*** Opening GIVEN ENTRIES ***
Lemma muMap_run im a xs dt w :
  labeled a xs -> nth_error (heap w) im = Some a ->
  build_muMap im dt w
  = (Ok (List.length (heap w)),
     mkworld (heap w ++ [mkarr (shape a) dt (mu_buffer dt xs)])
             (rng w) (journal w)).
Proof.
  intros L Him. unfold build_muMap.
  rewrite (bind_ok _ _ _ _ _ (load_ok im w a Him)).
  rewrite alloc_bind.
  set (n := List.length (heap w)).
  pose proof L as (_ & _ & Hl & _).
  assert (Hz : Np.zeros (shape a) dt
               = mkarr (shape a) dt
                   (if is_float dt then Floats (map (fun _ => 0%Q) xs)
                    else Ints (map (fun _ => 0) xs))).
  { unfold Np.zeros. rewrite <- Hl, !repeat_map. reflexivity. }
  rewrite Hz. clear Hz.
  set (w1 := mkworld _ _ _).
  assert (Him1 : nth_error (heap w1) im = Some a).
  { unfold w1. cbn [heap]. apply nth_error_grow. exact Him. }
  rewrite (bind_ok _ _ _ _ _ (load_ok im w1 a Him1)).
  rewrite (nonzero_mask a xs L).
  destruct (is_float dt) eqn:Hf.
  - erewrite bind_ok.
    2:{ apply setitem_at_ok with (a := mkarr (shape a) dt (Floats (map (fun _ => 0%Q) xs))).
        - unfold w1, n. cbn [heap]. apply nth_error_snoc.
        - apply setitem_float. }
    set (w2 := mkworld _ _ _).
    assert (Him2 : nth_error (heap w2) im = Some a).
    { unfold w2, w1, n. cbn [heap]. rewrite replace_nth_snoc.
      apply nth_error_grow. exact Him. }
    rewrite (bind_ok _ _ _ _ _ (load_ok im w2 a Him2)).
    rewrite lift_bind, (bone_mask a xs L).
    erewrite bind_ok.
    2:{ eapply setitem_at_ok.
        - unfold w2, w1, n. cbn [heap]. rewrite replace_nth_snoc. apply nth_error_snoc.
        - apply setitem_float. }
    unfold ret, w2, w1, n. cbn [heap rng journal].
    rewrite !replace_nth_snoc. unfold mu_buffer. rewrite Hf. reflexivity.
  - erewrite bind_ok.
    2:{ apply setitem_at_ok with (a := mkarr (shape a) dt (Ints (map (fun _ => 0) xs))).
        - unfold w1, n. cbn [heap]. apply nth_error_snoc.
        - apply setitem_float_into_int. }
    set (w2 := mkworld _ _ _).
    assert (Him2 : nth_error (heap w2) im = Some a).
    { unfold w2, w1, n. cbn [heap]. rewrite replace_nth_snoc.
      apply nth_error_grow. exact Him. }
    rewrite (bind_ok _ _ _ _ _ (load_ok im w2 a Him2)).
    rewrite lift_bind, (bone_mask a xs L).
    erewrite bind_ok.
    2:{ eapply setitem_at_ok.
        - unfold w2, w1, n. cbn [heap]. rewrite replace_nth_snoc. apply nth_error_snoc.
        - apply setitem_float_into_int. }
    unfold ret, w2, w1, n. cbn [heap rng journal].
    rewrite !replace_nth_snoc. unfold mu_buffer. rewrite Hf. reflexivity.
Qed.

Lemma bone_voxel_nonzero v : bone_voxel v = true -> v <> 0.
Proof.
  unfold bone_voxel. rewrite !orb_true_iff, !near_iff.
  change (act_code "skull") with 112. change (act_code "marrow") with 176.
  change (act_code "dura") with 160. lia.
Qed.

(** C1: on a labeled volume and for a floating output dtype, the mu-map
    that [toPetMmr] builds before resampling holds [mu_bone_1_cm] at every
    voxel of the composite "bone" mask, [mu_tissue_1_cm] at every other
    nonzero voxel and 0 at every zero voxel; bone voxels are nonzero, so
    the later bone assignment is the one that remains there. *)
Theorem muMap_holds_bone_tissue_zero (w : world) (im : nat) (a : ndarray)
        (xs : list Z) (dt : dtype) :
  nth_error (heap w) im = Some a -> labeled a xs -> is_float dt = true ->
  exists bone ys w',
    indices Act a "bone" = Ok bone /\
    build_muMap im dt w = (Ok (List.length (heap w)), w') /\
    nth_error (heap w') (List.length (heap w))
    = Some (mkarr (shape a) dt (Floats ys)) /\
    forall i v, nth_error xs i = Some v ->
      (nth_error (bits bone) i = Some true ->
       v <> 0 /\ nth_error ys i = Some mu_bone_1_cm) /\
      (nth_error (bits bone) i = Some false -> v <> 0 ->
       nth_error ys i = Some mu_tissue_1_cm) /\
      (v = 0 -> nth_error ys i = Some 0%Q).
Proof.
  intros Him L Hf.
  exists (mkmask (shape a) (map bone_voxel xs)), (map mu_voxel xs).
  eexists. split; [apply (bone_mask a xs L) |].
  split; [apply (muMap_run im a xs dt w L Him) |].
  cbn [heap bits]. split.
  - rewrite nth_error_snoc. unfold mu_buffer. rewrite Hf. reflexivity.
  - intros i v Hi. rewrite !nth_error_map, Hi. cbn [option_map].
    unfold mu_voxel. split; [| split].
    + intros Hb. inversion Hb as [Hb']. rewrite Hb'.
      split; [apply bone_voxel_nonzero; exact Hb' | reflexivity].
    + intros Hb Hv. inversion Hb as [Hb']. rewrite Hb'.
      destruct (Z.eqb_spec v 0); [contradiction | reflexivity].
    + intros ->. reflexivity.
Qed.

(** C6: each painting loop of [toPetMmr] (for [Pet], [T1], [T2]) selects
    the voxels of a name with the codes of the class [Act] and writes the
    value of the profile: a voxel ends with the profile's value for the
    last listed name whose [Act] test it passes, or 0.  So in the PET
    volume a voxel 32 ([Act.greyMatter]) holds 128, a voxel 128 (the value
    of [Pet.greyMatter]) holds 0, and [Pet.skin] = 16 = [Act.csf] while a
    voxel 16 holds 0 and a voxel 96 ([Act.skin]) holds 16. *)
Theorem painting_selects_with_Act_codes (tag : string) (P : class) (w : world)
        (im : nat) (a : ndarray) (xs : list Z) :
  is_profile P -> nth_error (heap w) im = Some a -> labeled a xs ->
  (exists ys w',
      paint tag P im w = (Ok (List.length (heap w)), w') /\
      nth_error (heap w') (List.length (heap w))
      = Some (mkarr (shape a) uint16 (Ints ys)) /\
      forall i v, nth_error xs i = Some v ->
                  nth_error ys i = Some (painted P (profile_attrs P) v 0)) /\
  (forall attr v, attr <> "bone" ->
                  act_selects attr v = (Z.abs (v - act_code attr) <? 1)) /\
  (forall v, act_selects "bone" v
             = ((Z.abs (v - act_code "skull") <? 1)
                || (Z.abs (v - act_code "marrow") <? 1)
                || (Z.abs (v - act_code "dura") <? 1))) /\
  (act_code "greyMatter" = 32 /\ profile_int Pet "greyMatter" = 128 /\
   painted Pet (profile_attrs Pet) 32 0 = 128 /\
   painted Pet (profile_attrs Pet) 128 0 = 0) /\
  (profile_int Pet "skin" = 16 /\ act_code "csf" = 16 /\ act_code "skin" = 96 /\
   painted Pet (profile_attrs Pet) 16 0 = 0 /\
   painted Pet (profile_attrs Pet) 96 0 = 16).
Proof.
  intros HP Him L.
  destruct (profile_attrs_ok P HP) as (Hattrs & Hall).
  split.
  { eexists. eexists.
    split; [apply (paint_run tag P im a xs _ w L Him Hattrs Hall) |].
    cbn [heap]. split; [apply nth_error_snoc |].
    intros i v Hi. rewrite nth_error_map, Hi. reflexivity. }
  split.
  { intros attr v Hne. unfold act_selects.
    destruct (String.eqb_spec attr "bone"); [contradiction | reflexivity]. }
  repeat split; reflexivity.
Qed.

(** ** Overlap of label regions and the order of painting *)

Lemma act_code_injective a b :
  In a Body.Act_labels -> In b Body.Act_labels ->
  act_code a = act_code b -> a = b.
Proof.
  intros Ha Hb H.
  cbv [Body.Act_labels In] in Ha, Hb.
  repeat (destruct Ha as [<- | Ha]; [| try contradiction]);
    repeat (destruct Hb as [<- | Hb]; [| try contradiction]);
    first [reflexivity | vm_compute in H; discriminate H].
Qed.

Lemma base_label_not_bone a : In a Body.Act_labels -> a <> "bone".
Proof.
  intros Ha ->. cbv [Body.Act_labels In] in Ha.
  repeat (destruct Ha as [Ha | Ha]; [discriminate Ha |]). exact Ha.
Qed.

Lemma base_selects a v :
  In a Body.Act_labels -> (act_selects a v = true <-> v = act_code a).
Proof.
  intros Ha. unfold act_selects.
  destruct (String.eqb_spec a "bone") as [E | _].
  - exfalso. exact (base_label_not_bone a Ha E).
  - apply near_iff.
Qed.

Lemma base_labels_exclusive l v :
  (forall a, In a l -> In a Body.Act_labels) -> exclusive l v.
Proof.
  intros Hl a b Ha Hb Sa Sb.
  apply act_code_injective; try (apply Hl; assumption).
  apply (base_selects a v (Hl a Ha)) in Sa.
  apply (base_selects b v (Hl b Hb)) in Sb.
  congruence.
Qed.

Lemma painted_permutation P l l' :
  Permutation l l' ->
  forall v acc, exclusive l v -> painted P l v acc = painted P l' v acc.
Proof.
  induction 1 as [| x l l' Hp IH | x y l | l l' l'' Hp1 IH1 Hp2 IH2];
    intros v acc Hex.
  - reflexivity.
  - cbn [painted]. apply IH.
    intros a b Ha Hb. apply Hex; right; assumption.
  - cbn [painted]. f_equal.
    destruct (act_selects x v) eqn:Sx, (act_selects y v) eqn:Sy; try reflexivity.
    assert (E : x = y) by (apply Hex; simpl; auto).
    subst y. reflexivity.
  - rewrite IH1 by exact Hex. apply IH2.
    intros a b Ha Hb. apply Hex; eapply Permutation_in;
      try (apply Permutation_sym; exact Hp1); assumption.
Qed.

Lemma profile_base_attr P a :
  is_profile P -> In a (profile_attrs P) -> a <> "bone" ->
  In a Body.Act_labels.
Proof.
  intros [-> | [-> | ->]] Ha Hne; cbv [Body.Act_labels];
    (set (l := profile_attrs _) in Ha; vm_compute in l; subst l);
    cbv [In] in Ha |- *;
    repeat (destruct Ha as [<- | Ha]; [try congruence; tauto |]);
    contradiction.
Qed.

Lemma base_label_selectable a :
  In a Body.Act_labels ->
  exists k, mro_lookup a (mro Act) = Some (PyInt k) /\ 0 <= k < 65536.
Proof.
  intros Ha. cbv [Body.Act_labels In] in Ha.
  repeat (destruct Ha as [<- | Ha];
          [eexists; split; [vm_compute; reflexivity | lia] |]).
  contradiction.
Qed.

Lemma painted_app P l1 l2 v acc :
  painted P (l1 ++ l2) v acc = painted P l2 v (painted P l1 v acc).
Proof.
  revert acc. induction l1 as [| x l1 IH]; intros acc; [reflexivity |].
  cbn [app painted]. apply IH.
Qed.

Lemma painted_none P l v acc :
  (forall b, In b l -> act_selects b v = false) -> painted P l v acc = acc.
Proof.
  revert acc. induction l as [| x l IH]; intros acc H; [reflexivity |].
  cbn [painted]. rewrite (H x (or_introl eq_refl)).
  apply IH. intros b Hb. apply H. right. exact Hb.
Qed.

(** The loop leaves the value of the last name that selects the voxel. *)
Lemma painted_last P l1 x l2 v acc :
  act_selects x v = true ->
  (forall b, In b l2 -> act_selects b v = false) ->
  painted P (l1 ++ x :: l2) v acc = wrap16 (profile_int P x).
Proof.
  intros Sx H. rewrite painted_app. cbn [painted]. rewrite Sx.
  apply painted_none. exact H.
Qed.

Lemma profile_attrs_nodup P : is_profile P -> NoDup (profile_attrs P).
Proof.
  intros [-> | [-> | ->]];
    (set (l := profile_attrs _); vm_compute in l; subst l);
    repeat (constructor;
            [cbn [In]; intros H;
             repeat (destruct H as [H | H]; [discriminate H |]); exact H |]);
    constructor.
Qed.

Lemma profile_attrs_no_dura P : is_profile P -> ~ In "dura" (profile_attrs P).
Proof.
  intros [-> | [-> | ->]];
    (set (l := profile_attrs _); vm_compute in l; subst l);
    cbn [In]; intros H;
    repeat (destruct H as [H | H]; [discriminate H |]); exact H.
Qed.

Lemma bone_selects v : act_selects "bone" v = bone_voxel v.
Proof. reflexivity. Qed.

Lemma bone_voxel_part v :
  bone_voxel v = true ->
  v = act_code "skull" \/ v = act_code "marrow" \/ v = act_code "dura".
Proof.
  unfold bone_voxel. rewrite !orb_true_iff, !near_iff.
  intros [[H | H] | H]; auto.
Qed.

(** A listed base name whose region meets that of "bone" is "skull" or
    "marrow". *)
Lemma bone_meets P b v :
  is_profile P -> In b (profile_attrs P) -> b <> "bone" ->
  bone_voxel v = true -> act_selects b v = true ->
  b = "skull" \/ b = "marrow".
Proof.
  intros HP Hb Hne Bv Sb.
  pose proof (profile_base_attr P b HP Hb Hne) as Bb.
  apply (base_selects b v Bb) in Sb.
  assert (Hs : In "skull" Body.Act_labels) by (cbv; tauto).
  assert (Hm : In "marrow" Body.Act_labels) by (cbv; tauto).
  assert (Hd : In "dura" Body.Act_labels) by (cbv; tauto).
  destruct (bone_voxel_part v Bv) as [E | [E | E]].
  - left. apply act_code_injective; [exact Bb | exact Hs | congruence].
  - right. apply act_code_injective; [exact Bb | exact Hm | congruence].
  - exfalso. apply (profile_attrs_no_dura P HP).
    assert (Eb : b = "dura")
      by (apply act_code_injective; [exact Bb | exact Hd | congruence]).
    rewrite <- Eb. exact Hb.
Qed.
*** Closing GIVEN ENTRIES ***
ACTIVITY: Search the lines above for the string "subst" and copy each line that has it.

RESPONSE FOR THIS EXERCISE:
    subst y. reflexivity.
    (set (l := profile_attrs _) in Ha; vm_compute in l; subst l);
    (set (l := profile_attrs _); vm_compute in l; subst l);
    (set (l := profile_attrs _); vm_compute in l; subst l);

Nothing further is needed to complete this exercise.